Feature Files, BDD, and Staleness

Relate BDD, Gherkin, Cucumber, stale feature files, and the Blackbox gates that keep behavior artifacts synchronized.

BDD and Gherkin had the right ambition: make behavior visible, reviewable, and connected to executable checks. The failure mode was maintenance.

When .feature files become another hand-written artifact, they can drift from product intent, test source, and system behavior. A sentence can still read well while the service no longer calls the same dependency, emits the same event, writes the same record, or blocks the same forbidden action.

Blackbox does not ask every team to return to classic Cucumber-style BDD. It keeps the useful shape, then adds gates around it.

Why Feature Files Go Stale

Feature files go stale when they are treated as the source of truth but are not continuously checked against what developers actually run.

Classic BDD often created three things that had to agree:

The .feature file.
The step definitions.
The implementation and test runner behavior.

That can work when the team has discipline and stable behavior. It breaks down when a system changes quickly, when tests are mostly written by engineers rather than product/QA, or when AI-assisted changes increase the amount of behavior reviewers must verify.

Two Kinds Of Drift

Blackbox separates two drift problems that often get mixed together:

Drift type	Question	Blackbox gate
Feature-file drift	Does the `.feature` file still match the test source?	`blackbox features check` or `blackbox features drift`
Behavioral drift	Did the running system behavior change in a meaningful way?	Effect catalog, effect coverage, and optional observation comparison

Feature-file drift is about synchronization between source tests and readable Gherkin. Behavioral drift is about runtime effects, assertions, outcomes, and system boundaries.

Do not use bare “drift” when writing docs or error messages. Say which kind.

The Blackbox Direction

Blackbox starts from tests and evidence:

A system test exercises a behavior.
The feature analyzer derives an AAA/Given-When-Then trace from the test source.
The feature emitter writes a Gherkin .feature file from that trace.
The syntax and drift gate checks the .feature file against the source.
Runtime evidence and effect catalogs prove what the system did at its boundaries.

The feature file becomes a review surface over executable behavior, not a promise that must be trusted by itself.

Relationship To BDD And Gherkin

Blackbox does not need to argue that BDD was wrong. BDD correctly focused teams on behavior. The problem was the direction and cost of synchronization.

Traditional flow:

Human writes feature file.
Automation binds steps to code.
People must maintain the feature file as the system evolves.

Blackbox flow:

Test source describes or exercises the behavior.
Blackbox analyzes the behavior grammar.
Blackbox emits or checks the feature file.
Runtime gates prove the behavior through effects and observations.
People review the artifact changes instead of manually maintaining every sentence.

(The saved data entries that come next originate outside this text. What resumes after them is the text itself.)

(** * Life-dashboard: the session-backed identity and guild cache

    A shallow embedding of [Dashboard.get_token], [fetch_user], [get_user],
    [fetch_user_guilds], [get_user_guilds] and [get_related_guilds] from
    [dashboard/core/app.py], and the properties of the cache that the
    specification states about them.

    The Python code is asynchronous but strictly sequential inside one
    request, so it is embedded in a state-and-exception monad.  The state is
    the session mapping together with the chronological trace of everything
    the request did to the outside world (clock readings, HTTP calls, IPC
    calls, session writes).  The outside world is an oracle whose answers
    may depend on that trace. *)

From Stdlib Require Import ZArith Ascii String List Lia.
From stdpp Require Import base option list gmap strings.

Local Set Warnings "-register-all".
Local Open Scope Z_scope.
Local Open Scope string_scope.
Local Open Scope list_scope.

(** ** Python values *)

(** What the session and the remote services exchange is JSON.  Clock
    readings ([time.time()]) and numbers are integers here (ticks). *)
Inductive json : Type :=
| JNull
| JBool (b : bool)
| JNum (n : Z)
| JStr (s : string)
| JList (l : list json)
| JObj (kvs : list (string * json)).

(** Python truthiness: [None], [False], [0], [""], [[]] and [{}] are false. *)
Definition truthy (j : json) : bool :=
  match j with
  | JNull => false
  | JBool b => b
  | JNum n => negb (Z.eqb n 0)
  | JStr s => negb (String.eqb s "")
  | JList l => match l with [] => false | _ => true end
  | JObj kvs => match kvs with [] => false | _ => true end
  end.

(** Why [await response.json()] raises when it does: the content type of
    the response is not JSON (aiohttp's [ContentTypeError]), or its text
    does not parse ([json.JSONDecodeError]).  A connection that breaks
    while the body is read is not modelled. *)
Inductive undecodable : Type :=
| NotJsonContent
| MalformedJson.

(** An aiohttp client response, as far as the code looks at it: the status
    and what [response.json()] does with it.  [body] is the value it returns
    ([Some JNull] for an empty text, which decodes to [None]); when it raises
    [body] is [None] and [unreadable] tells why ([unreadable] means nothing
    when there is a body). *)
Record Response : Type := mkResponse {
  status : Z;
  body : option json;
  unreadable : undecodable
}.

Inductive exn : Type :=
| HTTPException (response : Response) (message : json)
| KeyError (key : string)
| TypeError
| AttributeError
| ValueError
| ContentTypeError
| JSONDecodeError.

(** The exception [response.json()] raises for a response without a body. *)
Definition json_error (r : Response) : exn :=
  match unreadable r with
  | NotJsonContent => ContentTypeError
  | MalformedJson => JSONDecodeError
  end.

Fixpoint assoc_get {V : Type} (kvs : list (string * V)) (k : string) : option V :=
  match kvs with
  | [] => None
  | (k', v) :: rest => if String.eqb k k' then Some v else assoc_get rest k
  end.

Fixpoint assoc_set {V : Type} (kvs : list (string * V)) (k : string) (v : V)
  : list (string * V) :=
  match kvs with
  | [] => [(k, v)]
  | (k', v') :: rest =>
      if String.eqb k k' then (k', v) :: rest else (k', v') :: assoc_set rest k v
  end.

(** [d.get(k)]: [None] for a missing key; only mappings have [.get]. *)
Definition dict_get (d : json) (k : string) : exn + json :=
  match d with
  | JObj kvs => inr (default JNull (assoc_get kvs k))
  | _ => inl AttributeError
  end.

Gherkin remains the human-readable format. Cucumber-compatible parsing is used for syntax validation. Cucumber-style step definitions are not required.

The Behavior Grammar

The Blackbox feature pipeline is built around AAA:

Given*  When+  Then+

Given describes setup and preconditions. When describes the action. Then is the concluder: the scenario must end in observable assertions. A feature file without a meaningful Then is documentation, not verification.

The linter enforces this shape and catches common failure modes:

Then before any When.
Given after the action.
When after assertions.
Missing action.
Missing assertion.
Opaque generated steps.
Repeated setup that should become a Background.

The Cycle Of Gates

Blackbox connects feature files, system tests, and E2E suites in a cycle of gates:

features lint checks the behavior grammar.
features emit generates Gherkin from test source.
features check validates Gherkin syntax and catches feature-file drift.
The project system-test command runs the behavior.
Effect catalogs and effect coverage catch boundary behavior changes.
Observation comparison can catch meaningful runtime differences during migration or refactor.

This is the connection to verification gates: feature files are not just docs, and runtime evidence is not just debugging data. Each artifact has a gate that can run locally, in CI, or inside an SDD/agent workflow.

How The REPL Should Teach This

The ideal REPL is not a marketing animation. It should load @suites/blackbox-features, accept a small test, and show the transformation in real time:

Source test.
Detected adapter: Playwright or BDD DSL.
Analyzed AAA/Given-When-Then trace.
Generated .feature file.
Lint findings, syntax result, and feature-file drift result.
Optional observation comparison when baseline and candidate runs exist.

That REPL would make the product promise concrete: you can see exactly what Blackbox inferred, where it was confident, where it fell back to generic text, and which gate will protect the artifact.